Когда Рождение И Смерть Становятся Одним

Когда Рождение И Смерть Становятся Одним

Древнее дерево у моего дома танцевало на ветру, и старые листья падали с такой грацией и красотой. Не только дерево танцевало с дождем и ветром, но танцевали и старые листья; было празднование.

Кроме человека во всем существовании никто не страдает от старости; фактически, существование ничего не знает о старости. Оно знает плодоношение; оно знает созревание. Оно знает, что есть время танцевать, жить так интенсивно и тотально, как это только возможно, и есть время отдыхать.

Эти старые листья на миндальном дереве у моего дома не умирают; они просто идут отдохнуть, слиться и сплавиться с той же самой землей, из которой возникли. Нет ни печали, ни скорби, но безмерный покой, когда они падают отдыхать в вечность. Может быть однажды, в другое время, они вернутся снова, в какой-то другой форме, на каком-то другом дереве. Снова они будут танцевать; снова они будут петь; они будут наслаждаться мгновением.

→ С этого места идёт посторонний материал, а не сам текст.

Lemma keyed_output_main e : preserves (keyed K) (output_main e).
Proof. unfold output_main. preserves. Qed.
Lemma keyed_next_seq : preserves (keyed K) next_seq.
Proof. unfold next_seq. preserves. Qed.
#[local] Hint Resolve keyed_output_main keyed_next_seq : preserves.
Lemma keyed_disconnect sock : preserves (keyed K) (send_disconnect sock).
Proof. unfold send_disconnect. preserves. Qed.
Lemma keyed_keepalive sock : preserves (keyed K) (send_keepalive sock).
Proof. unfold send_keepalive. preserves. Qed.
#[local] Hint Resolve keyed_disconnect : preserves.
Lemma keyed_disconnect_request : preserves (keyed K) handle_disconnect_request.
Proof. unfold handle_disconnect_request, restore_default_route, close, system, emit. preserves. Qed.
Lemma keyed_fragments fuel : forall id off ip, preserves (keyed K) (fragment_loop fuel id off ip).
Proof. induction fuel as [|fuel IH]; intros id off ip; cbn [fragment_loop]; unfold queue_push; preserves. Qed.
#[local] Hint Resolve keyed_fragments : preserves.
Lemma keyed_tun r : preserves (keyed K) (handle_tun_packet r).
Proof. unfold handle_tun_packet, take_packet_id. preserves. Qed.
Lemma keyed_udp r : preserves (keyed K) (handle_udp_packet r).
Proof. unfold handle_udp_packet, handle_plain. preserves. Qed.
#[local] Hint Resolve keyed_tun keyed_udp : preserves.
Lemma keyed_burst n : forall rs, preserves (keyed K) (udp_burst n rs).
Proof. induction n as [|n IH]; intros rs; cbn [udp_burst]; preserves. Qed.
#[local] Hint Resolve keyed_burst : preserves.
Lemma keyed_ready ev : preserves (keyed K) (handle_ready ev).
Proof. unfold handle_ready. preserves. Qed.
End keyed.

(** A rule of [runs] with the keys carried along. *)
Lemma runs_keyed {A} (m : M A) c (Q : A -> client -> Prop) K :
  keyed K c -> preserves (keyed K) m -> runs m c Q -> runs m c (fun a c' => Q a c' /\ keyed K c').
Proof. intros Hc Hm (a & c' & E & HQ). exists a, c'. split; [done|]. split; [done|]. by eapply Hm. Qed.

(** Data read under the keys [K] is honest. *)
Definition honest_ready (key sid : list byte) (ev : ready) : Prop :=
  match ev with TunReady _ => True | UdpReady rs => Forall (honest_io key sid) rs end.
Definition honest_wait (key sid : list byte) (waited : wait_result) : Prop :=
  match waited with WaitError _ => True | Ready evs => Forall (honest_ready key sid) evs end.

(** The keys an iteration may read datagrams under: the client's, or those an
    authenticated MSG2 of its own rehandshake gives. *)
Definition reads_under (c : client) (e : client_ephemeral) (script : list poll) (key sid : list byte) : Prop :=
  key = k_recv (srv c) /\ sid = session_id (srv c) \/
  exists p data x, p ∈ script /\ selected p = SelectReady (IoData data) /\
    authenticated e (server_pk (srv c)) (take msg2_length data) x /\ key = new_k_recv x /\ sid = new_session_id x.

Definition honest_iteration (c : client) (it : iteration) : Prop :=
  forall key sid, reads_under c (randomness it) (script it) key sid -> honest_wait key sid (waited it).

Существование знает только кругообразную перемену от рождения к смерти, от смерти к рождению, и это вечный процесс. Каждое рождение подразумевает смерть, и каждая смерть подразумевает рождение. Каждому рождению предшествует смерть, и за каждой смертью следует рождение. Поэтому существование не боится. Нет страха нигде, кроме как в уме человека.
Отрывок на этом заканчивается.